* [Prompt]:
Among the lines of the records, please find those that contain the word "strings" and copy them.

Data items
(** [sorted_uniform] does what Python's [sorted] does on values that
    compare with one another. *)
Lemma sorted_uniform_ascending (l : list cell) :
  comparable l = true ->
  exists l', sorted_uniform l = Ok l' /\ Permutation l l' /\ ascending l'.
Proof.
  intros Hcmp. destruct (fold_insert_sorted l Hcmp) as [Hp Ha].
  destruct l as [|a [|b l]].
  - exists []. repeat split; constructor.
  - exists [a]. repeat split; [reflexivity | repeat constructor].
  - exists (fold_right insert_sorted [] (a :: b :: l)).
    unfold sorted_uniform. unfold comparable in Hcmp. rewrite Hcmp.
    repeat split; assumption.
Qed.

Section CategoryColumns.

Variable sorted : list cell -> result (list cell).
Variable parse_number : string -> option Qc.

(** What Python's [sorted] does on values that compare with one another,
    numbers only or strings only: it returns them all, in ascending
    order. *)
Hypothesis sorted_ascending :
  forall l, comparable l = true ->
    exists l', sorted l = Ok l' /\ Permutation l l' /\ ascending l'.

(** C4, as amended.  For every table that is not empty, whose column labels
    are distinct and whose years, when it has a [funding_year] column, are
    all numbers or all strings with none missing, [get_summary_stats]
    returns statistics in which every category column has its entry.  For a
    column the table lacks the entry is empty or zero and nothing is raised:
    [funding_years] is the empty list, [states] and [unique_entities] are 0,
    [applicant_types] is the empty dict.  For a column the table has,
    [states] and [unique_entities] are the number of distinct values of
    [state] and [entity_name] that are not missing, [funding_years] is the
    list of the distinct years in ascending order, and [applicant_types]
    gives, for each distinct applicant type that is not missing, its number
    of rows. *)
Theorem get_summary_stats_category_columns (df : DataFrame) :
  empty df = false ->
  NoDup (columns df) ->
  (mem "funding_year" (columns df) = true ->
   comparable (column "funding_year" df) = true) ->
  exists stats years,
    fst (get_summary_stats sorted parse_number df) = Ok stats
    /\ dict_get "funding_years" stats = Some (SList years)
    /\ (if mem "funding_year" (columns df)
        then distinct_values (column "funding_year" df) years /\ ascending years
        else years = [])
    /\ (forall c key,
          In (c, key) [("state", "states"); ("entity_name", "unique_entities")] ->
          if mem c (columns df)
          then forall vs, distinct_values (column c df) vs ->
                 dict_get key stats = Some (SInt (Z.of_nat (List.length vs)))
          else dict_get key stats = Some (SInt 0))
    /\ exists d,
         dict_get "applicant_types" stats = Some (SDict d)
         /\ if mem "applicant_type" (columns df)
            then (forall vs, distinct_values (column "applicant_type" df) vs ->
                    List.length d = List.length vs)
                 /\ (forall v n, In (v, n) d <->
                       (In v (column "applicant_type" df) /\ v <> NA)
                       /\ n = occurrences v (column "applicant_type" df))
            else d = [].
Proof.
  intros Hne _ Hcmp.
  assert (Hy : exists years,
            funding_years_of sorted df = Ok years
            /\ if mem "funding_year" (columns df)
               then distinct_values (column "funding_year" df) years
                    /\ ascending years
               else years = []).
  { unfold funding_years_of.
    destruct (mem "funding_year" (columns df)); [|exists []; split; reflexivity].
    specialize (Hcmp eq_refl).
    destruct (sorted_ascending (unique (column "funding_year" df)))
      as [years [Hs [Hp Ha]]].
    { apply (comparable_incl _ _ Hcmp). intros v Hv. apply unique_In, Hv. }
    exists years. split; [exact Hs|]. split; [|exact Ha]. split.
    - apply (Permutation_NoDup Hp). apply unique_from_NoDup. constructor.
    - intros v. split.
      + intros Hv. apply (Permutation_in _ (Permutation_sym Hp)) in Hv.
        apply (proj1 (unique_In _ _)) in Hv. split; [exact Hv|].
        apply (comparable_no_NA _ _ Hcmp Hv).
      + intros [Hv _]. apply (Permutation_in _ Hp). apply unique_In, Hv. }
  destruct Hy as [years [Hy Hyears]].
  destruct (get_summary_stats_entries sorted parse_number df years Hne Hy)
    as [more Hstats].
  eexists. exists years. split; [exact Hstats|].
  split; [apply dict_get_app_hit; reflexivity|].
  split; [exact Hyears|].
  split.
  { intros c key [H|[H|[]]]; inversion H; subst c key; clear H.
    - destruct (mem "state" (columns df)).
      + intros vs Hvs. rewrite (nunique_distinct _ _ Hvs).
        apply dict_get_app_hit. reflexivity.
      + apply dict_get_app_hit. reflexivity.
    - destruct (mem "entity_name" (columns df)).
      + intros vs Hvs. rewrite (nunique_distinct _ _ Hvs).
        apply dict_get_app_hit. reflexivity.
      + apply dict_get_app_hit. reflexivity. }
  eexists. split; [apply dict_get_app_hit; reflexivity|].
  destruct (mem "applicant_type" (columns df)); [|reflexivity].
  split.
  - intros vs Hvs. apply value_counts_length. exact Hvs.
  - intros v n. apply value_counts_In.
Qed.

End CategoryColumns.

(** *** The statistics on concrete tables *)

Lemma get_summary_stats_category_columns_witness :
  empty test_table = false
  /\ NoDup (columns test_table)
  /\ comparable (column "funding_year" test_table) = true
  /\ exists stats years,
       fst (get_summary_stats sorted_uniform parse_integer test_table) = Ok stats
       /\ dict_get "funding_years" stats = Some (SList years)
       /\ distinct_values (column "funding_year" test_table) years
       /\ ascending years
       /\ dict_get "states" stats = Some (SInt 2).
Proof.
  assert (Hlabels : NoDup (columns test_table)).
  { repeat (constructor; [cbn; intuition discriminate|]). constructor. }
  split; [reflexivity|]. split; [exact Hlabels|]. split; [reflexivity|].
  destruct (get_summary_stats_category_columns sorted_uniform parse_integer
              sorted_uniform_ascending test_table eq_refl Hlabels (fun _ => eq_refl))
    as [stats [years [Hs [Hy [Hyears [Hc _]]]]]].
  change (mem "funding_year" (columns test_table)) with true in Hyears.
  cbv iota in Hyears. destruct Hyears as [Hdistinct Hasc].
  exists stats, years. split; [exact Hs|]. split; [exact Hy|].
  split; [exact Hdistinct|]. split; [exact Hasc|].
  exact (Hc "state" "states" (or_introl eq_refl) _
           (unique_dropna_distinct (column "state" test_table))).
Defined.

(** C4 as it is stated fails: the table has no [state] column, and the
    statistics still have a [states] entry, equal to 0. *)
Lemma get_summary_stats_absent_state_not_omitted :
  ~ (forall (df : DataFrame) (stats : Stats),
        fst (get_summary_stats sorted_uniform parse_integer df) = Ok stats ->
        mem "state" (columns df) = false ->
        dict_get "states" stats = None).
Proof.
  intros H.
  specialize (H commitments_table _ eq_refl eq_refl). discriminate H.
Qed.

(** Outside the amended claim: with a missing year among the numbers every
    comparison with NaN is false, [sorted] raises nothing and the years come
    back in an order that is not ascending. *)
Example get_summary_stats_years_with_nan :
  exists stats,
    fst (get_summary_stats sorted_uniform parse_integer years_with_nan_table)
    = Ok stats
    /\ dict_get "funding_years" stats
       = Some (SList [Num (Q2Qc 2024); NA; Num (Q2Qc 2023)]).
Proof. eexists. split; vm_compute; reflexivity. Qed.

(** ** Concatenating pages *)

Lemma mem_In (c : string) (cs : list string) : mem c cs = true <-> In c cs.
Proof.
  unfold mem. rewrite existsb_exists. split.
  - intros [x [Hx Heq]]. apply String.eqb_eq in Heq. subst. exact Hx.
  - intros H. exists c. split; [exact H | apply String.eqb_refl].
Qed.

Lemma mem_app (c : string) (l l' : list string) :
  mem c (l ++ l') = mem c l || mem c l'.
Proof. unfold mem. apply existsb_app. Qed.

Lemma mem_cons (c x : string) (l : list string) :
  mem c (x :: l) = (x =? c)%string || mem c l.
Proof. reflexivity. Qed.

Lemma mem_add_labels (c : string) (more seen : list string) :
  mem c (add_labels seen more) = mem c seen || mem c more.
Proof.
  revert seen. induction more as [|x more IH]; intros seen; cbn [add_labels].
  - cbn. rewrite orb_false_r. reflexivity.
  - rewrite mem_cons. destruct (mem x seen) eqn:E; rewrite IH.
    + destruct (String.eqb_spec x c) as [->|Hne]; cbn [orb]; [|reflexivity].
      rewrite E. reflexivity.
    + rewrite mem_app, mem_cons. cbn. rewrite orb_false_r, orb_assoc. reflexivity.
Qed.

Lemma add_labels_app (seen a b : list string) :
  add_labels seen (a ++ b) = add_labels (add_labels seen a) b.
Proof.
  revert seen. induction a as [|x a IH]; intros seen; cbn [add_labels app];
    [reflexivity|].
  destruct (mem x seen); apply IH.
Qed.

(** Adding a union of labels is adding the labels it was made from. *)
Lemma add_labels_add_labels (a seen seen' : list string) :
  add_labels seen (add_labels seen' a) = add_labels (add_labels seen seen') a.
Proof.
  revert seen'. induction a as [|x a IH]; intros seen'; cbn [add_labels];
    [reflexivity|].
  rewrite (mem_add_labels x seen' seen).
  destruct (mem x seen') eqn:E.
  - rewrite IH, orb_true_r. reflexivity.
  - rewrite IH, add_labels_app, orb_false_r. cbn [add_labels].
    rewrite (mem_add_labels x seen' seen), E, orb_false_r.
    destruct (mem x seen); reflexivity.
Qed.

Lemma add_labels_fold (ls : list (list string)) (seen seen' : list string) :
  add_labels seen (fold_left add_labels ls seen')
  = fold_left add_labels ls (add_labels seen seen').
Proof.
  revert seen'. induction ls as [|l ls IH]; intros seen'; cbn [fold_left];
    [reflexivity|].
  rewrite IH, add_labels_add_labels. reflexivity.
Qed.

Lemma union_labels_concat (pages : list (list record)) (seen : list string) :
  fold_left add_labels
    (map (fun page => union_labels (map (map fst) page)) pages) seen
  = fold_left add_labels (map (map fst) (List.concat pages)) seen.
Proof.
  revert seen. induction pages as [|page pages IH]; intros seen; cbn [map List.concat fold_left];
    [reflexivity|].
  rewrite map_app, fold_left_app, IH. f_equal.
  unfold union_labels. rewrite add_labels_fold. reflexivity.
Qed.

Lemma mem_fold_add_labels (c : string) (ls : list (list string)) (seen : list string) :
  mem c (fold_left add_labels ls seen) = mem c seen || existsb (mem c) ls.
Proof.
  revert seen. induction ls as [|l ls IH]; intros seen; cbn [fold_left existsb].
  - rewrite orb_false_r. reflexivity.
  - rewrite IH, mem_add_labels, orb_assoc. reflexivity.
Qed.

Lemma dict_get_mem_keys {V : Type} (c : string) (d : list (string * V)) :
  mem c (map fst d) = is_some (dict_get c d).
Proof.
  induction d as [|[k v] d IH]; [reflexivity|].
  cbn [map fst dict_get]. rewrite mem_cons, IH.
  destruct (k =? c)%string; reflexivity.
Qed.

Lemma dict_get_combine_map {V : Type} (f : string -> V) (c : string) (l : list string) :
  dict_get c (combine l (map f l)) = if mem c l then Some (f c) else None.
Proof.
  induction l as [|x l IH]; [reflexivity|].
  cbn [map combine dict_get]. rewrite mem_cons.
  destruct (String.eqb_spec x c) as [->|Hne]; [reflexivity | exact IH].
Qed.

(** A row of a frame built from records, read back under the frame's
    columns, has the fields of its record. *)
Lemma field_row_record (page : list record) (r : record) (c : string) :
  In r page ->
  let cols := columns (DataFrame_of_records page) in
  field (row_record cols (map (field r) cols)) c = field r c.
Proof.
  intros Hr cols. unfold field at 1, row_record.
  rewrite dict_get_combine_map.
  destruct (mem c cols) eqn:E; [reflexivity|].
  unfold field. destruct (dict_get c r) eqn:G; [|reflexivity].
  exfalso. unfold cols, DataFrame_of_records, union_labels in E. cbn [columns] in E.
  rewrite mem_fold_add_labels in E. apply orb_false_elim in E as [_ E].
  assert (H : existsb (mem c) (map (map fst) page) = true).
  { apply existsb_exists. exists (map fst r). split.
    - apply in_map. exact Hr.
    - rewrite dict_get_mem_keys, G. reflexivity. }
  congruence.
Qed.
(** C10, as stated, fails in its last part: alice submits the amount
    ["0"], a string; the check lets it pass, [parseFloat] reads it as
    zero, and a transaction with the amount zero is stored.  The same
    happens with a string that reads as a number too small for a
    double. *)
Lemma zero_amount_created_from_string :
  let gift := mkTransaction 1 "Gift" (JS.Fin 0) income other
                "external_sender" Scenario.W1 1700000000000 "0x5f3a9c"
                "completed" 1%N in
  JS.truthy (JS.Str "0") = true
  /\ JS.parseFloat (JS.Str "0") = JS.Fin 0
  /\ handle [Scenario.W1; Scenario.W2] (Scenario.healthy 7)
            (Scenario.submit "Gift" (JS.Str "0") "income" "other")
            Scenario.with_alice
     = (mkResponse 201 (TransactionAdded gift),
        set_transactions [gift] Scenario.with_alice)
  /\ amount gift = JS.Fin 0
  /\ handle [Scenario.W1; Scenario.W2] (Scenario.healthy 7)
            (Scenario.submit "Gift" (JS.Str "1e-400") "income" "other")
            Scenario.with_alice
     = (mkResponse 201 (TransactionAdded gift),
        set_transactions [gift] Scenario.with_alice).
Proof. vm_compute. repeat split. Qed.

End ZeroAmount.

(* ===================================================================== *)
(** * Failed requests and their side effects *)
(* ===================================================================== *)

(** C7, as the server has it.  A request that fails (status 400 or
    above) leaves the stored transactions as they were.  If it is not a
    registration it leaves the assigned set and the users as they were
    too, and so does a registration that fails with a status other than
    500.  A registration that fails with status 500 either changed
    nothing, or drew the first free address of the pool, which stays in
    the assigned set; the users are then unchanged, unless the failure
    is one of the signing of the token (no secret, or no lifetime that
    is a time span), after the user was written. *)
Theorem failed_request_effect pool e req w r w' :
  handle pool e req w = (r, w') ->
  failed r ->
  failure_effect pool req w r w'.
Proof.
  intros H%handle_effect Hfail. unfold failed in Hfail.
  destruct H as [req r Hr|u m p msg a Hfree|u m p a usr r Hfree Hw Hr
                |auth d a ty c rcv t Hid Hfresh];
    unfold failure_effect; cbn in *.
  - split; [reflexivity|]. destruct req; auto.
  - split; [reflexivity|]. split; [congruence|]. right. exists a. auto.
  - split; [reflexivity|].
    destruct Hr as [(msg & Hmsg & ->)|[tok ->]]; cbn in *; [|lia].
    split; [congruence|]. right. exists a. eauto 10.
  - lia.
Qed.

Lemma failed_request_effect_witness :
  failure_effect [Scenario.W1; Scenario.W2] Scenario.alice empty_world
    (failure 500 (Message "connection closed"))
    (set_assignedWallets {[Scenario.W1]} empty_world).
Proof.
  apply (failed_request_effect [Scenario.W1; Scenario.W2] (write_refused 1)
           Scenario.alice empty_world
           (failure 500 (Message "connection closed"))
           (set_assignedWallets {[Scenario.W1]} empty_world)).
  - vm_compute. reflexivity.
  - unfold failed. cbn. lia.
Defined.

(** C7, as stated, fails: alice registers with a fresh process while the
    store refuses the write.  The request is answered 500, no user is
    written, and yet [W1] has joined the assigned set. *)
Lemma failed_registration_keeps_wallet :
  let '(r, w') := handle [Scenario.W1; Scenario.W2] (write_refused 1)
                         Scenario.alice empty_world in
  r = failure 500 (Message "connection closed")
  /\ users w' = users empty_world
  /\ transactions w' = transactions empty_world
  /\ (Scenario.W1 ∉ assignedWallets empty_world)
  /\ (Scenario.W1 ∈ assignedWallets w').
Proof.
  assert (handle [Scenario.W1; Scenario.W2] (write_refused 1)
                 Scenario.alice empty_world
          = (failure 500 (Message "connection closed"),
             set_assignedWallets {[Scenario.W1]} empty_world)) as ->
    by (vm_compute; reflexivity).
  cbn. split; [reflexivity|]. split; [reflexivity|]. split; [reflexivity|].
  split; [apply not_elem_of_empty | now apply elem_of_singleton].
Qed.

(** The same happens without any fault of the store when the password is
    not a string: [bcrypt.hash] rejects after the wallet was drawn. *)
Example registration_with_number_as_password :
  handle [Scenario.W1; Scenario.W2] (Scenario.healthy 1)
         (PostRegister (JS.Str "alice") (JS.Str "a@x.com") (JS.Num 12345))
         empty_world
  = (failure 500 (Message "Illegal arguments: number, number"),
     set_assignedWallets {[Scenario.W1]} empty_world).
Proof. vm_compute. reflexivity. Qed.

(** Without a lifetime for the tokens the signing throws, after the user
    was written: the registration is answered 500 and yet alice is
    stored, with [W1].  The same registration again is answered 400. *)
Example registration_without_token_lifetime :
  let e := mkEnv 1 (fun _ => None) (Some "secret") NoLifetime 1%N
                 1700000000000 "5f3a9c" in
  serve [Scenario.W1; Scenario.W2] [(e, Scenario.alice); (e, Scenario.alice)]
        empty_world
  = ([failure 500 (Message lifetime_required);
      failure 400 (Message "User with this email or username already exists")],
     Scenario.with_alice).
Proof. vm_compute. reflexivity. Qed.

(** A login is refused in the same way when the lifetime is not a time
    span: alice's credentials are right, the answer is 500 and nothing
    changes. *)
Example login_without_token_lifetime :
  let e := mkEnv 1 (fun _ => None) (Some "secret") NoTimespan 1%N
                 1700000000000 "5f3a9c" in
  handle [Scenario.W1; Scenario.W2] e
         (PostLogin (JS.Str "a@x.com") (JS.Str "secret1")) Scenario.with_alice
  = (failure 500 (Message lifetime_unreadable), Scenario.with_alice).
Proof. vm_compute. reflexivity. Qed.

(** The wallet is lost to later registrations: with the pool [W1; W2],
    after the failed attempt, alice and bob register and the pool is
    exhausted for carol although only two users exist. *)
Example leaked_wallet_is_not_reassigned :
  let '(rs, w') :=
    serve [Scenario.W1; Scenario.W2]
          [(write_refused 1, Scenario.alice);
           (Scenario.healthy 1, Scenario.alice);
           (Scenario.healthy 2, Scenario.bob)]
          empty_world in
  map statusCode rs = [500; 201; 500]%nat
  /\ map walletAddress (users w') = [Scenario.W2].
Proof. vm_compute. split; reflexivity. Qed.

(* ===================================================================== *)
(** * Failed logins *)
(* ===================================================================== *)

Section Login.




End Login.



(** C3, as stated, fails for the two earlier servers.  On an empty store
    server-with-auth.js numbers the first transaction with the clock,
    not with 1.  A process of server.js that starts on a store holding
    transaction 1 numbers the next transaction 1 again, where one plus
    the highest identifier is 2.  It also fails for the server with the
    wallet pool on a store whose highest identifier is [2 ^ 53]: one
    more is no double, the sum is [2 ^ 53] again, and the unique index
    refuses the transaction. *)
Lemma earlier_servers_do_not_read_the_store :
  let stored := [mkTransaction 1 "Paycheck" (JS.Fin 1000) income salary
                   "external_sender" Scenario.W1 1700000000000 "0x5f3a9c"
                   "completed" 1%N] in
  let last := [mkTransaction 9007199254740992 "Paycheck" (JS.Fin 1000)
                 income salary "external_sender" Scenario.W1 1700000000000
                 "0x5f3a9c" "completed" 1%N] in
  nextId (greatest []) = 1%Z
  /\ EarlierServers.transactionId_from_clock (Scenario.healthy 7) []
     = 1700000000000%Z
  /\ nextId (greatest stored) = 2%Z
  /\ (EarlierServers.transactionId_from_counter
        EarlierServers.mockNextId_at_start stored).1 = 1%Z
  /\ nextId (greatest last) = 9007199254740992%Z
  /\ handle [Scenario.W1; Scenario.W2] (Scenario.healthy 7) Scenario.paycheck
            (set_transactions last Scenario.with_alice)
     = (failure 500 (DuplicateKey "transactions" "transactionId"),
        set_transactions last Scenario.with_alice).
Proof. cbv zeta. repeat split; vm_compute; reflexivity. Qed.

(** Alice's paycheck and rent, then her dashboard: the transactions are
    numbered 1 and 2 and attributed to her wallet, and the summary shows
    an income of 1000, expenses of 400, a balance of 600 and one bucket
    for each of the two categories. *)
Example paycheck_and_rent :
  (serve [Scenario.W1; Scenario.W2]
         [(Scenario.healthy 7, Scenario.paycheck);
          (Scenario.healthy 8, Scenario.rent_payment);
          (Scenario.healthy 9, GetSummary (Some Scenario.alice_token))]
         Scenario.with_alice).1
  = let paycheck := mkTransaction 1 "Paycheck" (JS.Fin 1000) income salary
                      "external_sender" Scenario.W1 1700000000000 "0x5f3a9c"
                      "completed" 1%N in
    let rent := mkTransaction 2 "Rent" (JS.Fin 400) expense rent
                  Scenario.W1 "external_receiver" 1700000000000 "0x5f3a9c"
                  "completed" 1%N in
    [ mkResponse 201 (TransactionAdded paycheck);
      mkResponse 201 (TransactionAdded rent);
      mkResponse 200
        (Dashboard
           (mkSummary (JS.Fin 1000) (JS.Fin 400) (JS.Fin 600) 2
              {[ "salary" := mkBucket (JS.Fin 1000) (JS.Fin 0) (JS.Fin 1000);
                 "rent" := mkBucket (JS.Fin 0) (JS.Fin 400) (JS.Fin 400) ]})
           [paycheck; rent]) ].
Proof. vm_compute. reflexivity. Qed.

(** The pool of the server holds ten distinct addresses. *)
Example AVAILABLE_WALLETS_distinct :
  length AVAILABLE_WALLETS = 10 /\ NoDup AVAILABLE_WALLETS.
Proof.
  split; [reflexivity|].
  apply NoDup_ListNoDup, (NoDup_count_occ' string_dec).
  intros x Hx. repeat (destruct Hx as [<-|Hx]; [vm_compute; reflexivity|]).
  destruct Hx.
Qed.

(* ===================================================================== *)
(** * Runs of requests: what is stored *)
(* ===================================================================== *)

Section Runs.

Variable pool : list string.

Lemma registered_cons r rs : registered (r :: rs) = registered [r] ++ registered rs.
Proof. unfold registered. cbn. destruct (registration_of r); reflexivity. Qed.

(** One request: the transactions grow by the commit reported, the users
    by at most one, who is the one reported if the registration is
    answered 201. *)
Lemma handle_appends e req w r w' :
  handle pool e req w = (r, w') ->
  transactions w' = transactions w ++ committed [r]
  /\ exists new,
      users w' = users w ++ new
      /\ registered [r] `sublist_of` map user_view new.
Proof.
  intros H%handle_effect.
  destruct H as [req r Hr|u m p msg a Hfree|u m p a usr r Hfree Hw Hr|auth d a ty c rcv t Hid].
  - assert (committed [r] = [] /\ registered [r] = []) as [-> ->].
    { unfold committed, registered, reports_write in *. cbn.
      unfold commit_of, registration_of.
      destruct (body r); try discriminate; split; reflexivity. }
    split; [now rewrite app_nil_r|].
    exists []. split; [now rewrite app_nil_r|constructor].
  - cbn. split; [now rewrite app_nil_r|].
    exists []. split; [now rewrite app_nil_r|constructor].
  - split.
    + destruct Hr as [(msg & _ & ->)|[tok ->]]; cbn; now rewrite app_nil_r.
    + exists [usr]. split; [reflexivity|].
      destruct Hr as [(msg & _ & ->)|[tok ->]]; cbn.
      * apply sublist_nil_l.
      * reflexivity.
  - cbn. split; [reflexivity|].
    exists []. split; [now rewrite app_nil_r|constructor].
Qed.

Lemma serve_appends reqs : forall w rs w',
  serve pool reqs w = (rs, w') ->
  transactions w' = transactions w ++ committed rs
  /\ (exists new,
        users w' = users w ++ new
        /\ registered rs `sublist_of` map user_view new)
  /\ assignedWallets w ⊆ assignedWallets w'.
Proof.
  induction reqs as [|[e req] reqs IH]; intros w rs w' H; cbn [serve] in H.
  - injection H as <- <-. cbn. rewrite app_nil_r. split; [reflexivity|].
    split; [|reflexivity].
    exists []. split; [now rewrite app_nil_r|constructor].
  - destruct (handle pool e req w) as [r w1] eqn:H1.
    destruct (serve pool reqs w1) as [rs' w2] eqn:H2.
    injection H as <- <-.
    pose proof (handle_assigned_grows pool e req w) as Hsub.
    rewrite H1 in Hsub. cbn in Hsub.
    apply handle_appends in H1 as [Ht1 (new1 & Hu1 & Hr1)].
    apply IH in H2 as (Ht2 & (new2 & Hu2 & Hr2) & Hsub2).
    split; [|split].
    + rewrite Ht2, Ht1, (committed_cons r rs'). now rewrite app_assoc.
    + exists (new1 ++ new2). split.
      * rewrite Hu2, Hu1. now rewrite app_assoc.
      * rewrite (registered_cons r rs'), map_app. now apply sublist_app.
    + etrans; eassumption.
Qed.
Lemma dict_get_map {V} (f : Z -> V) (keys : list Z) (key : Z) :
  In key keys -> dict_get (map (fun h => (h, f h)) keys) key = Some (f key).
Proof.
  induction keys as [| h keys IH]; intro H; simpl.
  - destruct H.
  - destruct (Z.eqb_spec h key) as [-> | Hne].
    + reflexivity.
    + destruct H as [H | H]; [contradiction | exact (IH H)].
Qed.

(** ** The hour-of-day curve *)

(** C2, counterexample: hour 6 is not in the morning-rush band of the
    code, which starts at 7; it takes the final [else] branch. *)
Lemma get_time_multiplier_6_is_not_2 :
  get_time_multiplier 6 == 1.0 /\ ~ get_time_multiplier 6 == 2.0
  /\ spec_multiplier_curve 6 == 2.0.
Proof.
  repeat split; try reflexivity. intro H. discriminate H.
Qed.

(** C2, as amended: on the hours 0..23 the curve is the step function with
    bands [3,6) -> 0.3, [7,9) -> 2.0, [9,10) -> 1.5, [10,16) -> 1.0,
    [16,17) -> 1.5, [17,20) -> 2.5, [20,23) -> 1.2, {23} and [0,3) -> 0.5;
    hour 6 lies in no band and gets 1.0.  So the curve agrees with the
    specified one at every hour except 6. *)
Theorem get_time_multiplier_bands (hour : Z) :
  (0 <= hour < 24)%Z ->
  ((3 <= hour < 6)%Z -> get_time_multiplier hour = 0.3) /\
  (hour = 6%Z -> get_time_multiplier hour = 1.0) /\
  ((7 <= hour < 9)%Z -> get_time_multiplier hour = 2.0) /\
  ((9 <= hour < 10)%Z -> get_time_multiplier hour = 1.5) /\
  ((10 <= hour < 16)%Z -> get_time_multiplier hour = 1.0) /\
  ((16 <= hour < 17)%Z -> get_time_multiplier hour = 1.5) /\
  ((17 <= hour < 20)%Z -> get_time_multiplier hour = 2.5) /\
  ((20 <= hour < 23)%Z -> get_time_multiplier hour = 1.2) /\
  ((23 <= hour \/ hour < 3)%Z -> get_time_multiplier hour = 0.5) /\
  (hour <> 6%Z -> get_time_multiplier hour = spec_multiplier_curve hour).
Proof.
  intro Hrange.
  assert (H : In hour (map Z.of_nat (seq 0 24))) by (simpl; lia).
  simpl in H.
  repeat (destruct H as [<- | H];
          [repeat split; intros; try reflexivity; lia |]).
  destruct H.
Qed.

* [Written response]:
    numbers only or strings only: it returns them all, in ascending
    all numbers or all strings with none missing, [get_summary_stats]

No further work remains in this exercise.